Veterinary Leaders: Let’s Learn to Get Along
Collegiality is important for the well-being of the entire veterinary team.
“Open, honest, yet respectful communication” and resolving to never denigrate a colleague in front of someone else are among 10 “Global Principles of Veterinary Collegiality” unveiled by two international veterinary groups.
The document, available at bit.ly/3qrThPS, was released Jan. 18 by the World Small Animal Veterinary Association and the Federation of European Companion Animal Veterinary Associations. The date was symbolic, the groups stated, because the third Monday in January is “claimed to be the most depressing day of the year.”
“The mental and emotional well-being of the entire veterinary team and, consequently, our ability to ensure the health and welfare of our animal patients can only be enhanced by practicing in a harmonious, collegial environment,” said WSAVA past president Shane Ryan, BVSc, MVS, CVA, MChiroSc.
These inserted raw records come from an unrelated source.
(* ===== verification/IOUAmount.v ===== *)
(** * IOUAmount

    protocol/IOUAmount.h and protocol/impl/IOUAmount.cpp: the signed decimal
    floating point numbers in which balances of issued currencies are kept. *)

From S2P Require Import Prelude Decimal.

Module IOU.

Record IOUAmount := mkIOU { mantissa_ : Z; exponent_ : Z }.

#[global] Instance IOUAmount_eq_dec : EqDecision IOUAmount.
Proof. solve_decision. Defined.

(** [operator= (beast::Zero)]: the exponent -100 sorts zero below every
    positive amount. *)
Definition zero : IOUAmount := mkIOU 0 (-100).

Definition signum (a : IOUAmount) : Z :=
  if mantissa_ a <? 0 then -1 else if mantissa_ a =? 0 then 0 else 1.

Definition normalize (a : IOUAmount) : result IOUAmount :=
  if mantissa_ a =? 0 then Ok zero else
  let negative := mantissa_ a <? 0 in
  let m := if negative then i64 (- mantissa_ a) else mantissa_ a in
  let '(m1, e1) := scale_up i64 m (exponent_ a) in
  let* (m2, e2) := scale_down (overflow_error "IOUAmount::normalize") m1 e1 in
  if (e2 <? minExponent) || (m2 <? minMantissa) then Ok zero
  else if maxExponent <? e2 then Throw (overflow_error "value overflow")
  else Ok (mkIOU (if negative then - m2 else m2) e2).

(** The constructor [IOUAmount (mantissa, exponent)]. *)
Definition make (m e : Z) : result IOUAmount := normalize (mkIOU m e).

Definition eqb (a b : IOUAmount) : bool :=
  (exponent_ a =? exponent_ b) && (mantissa_ a =? mantissa_ b).

Definition add (a b : IOUAmount) : result IOUAmount :=
  if signum b =? 0 then Ok a else
  if signum a =? 0 then Ok b else
  let '(m1, e1) := align (mantissa_ a) (exponent_ a) (exponent_ b) in
  let '(m2, e2) := align (mantissa_ b) (exponent_ b) e1 in
  let fv := i64 (m1 + m2) in
  if (-10 <=? fv) && (fv <=? 10) then Ok zero
  else normalize (mkIOU fv e1).

Definition neg (a : IOUAmount) : result IOUAmount :=
  make (i64 (- mantissa_ a)) (exponent_ a).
The 10 principles cover everything from the shame of discrimination to the importance of constructive feedback and conflict resolution.
“Poor collegiality and communication add to stress and frustration among veterinary professionals and hold back veterinary teams,” said Wolfgang Dohne, DrVetMed, senior vice president of the Federation of European Companion Animal Veterinary Associations.
“Mutual respect, courtesy and support of especially junior team members, together with good communication, results not only in a better working environment but also in better clinical outcomes,” Dr. Dohne said. “It improves animal welfare and encourages the concept of lifelong learning.”
WSAVA is made up of more than 200,000 veterinarians and 110 member associations, including the North American Veterinary Community, publisher of Today’s Veterinary Business.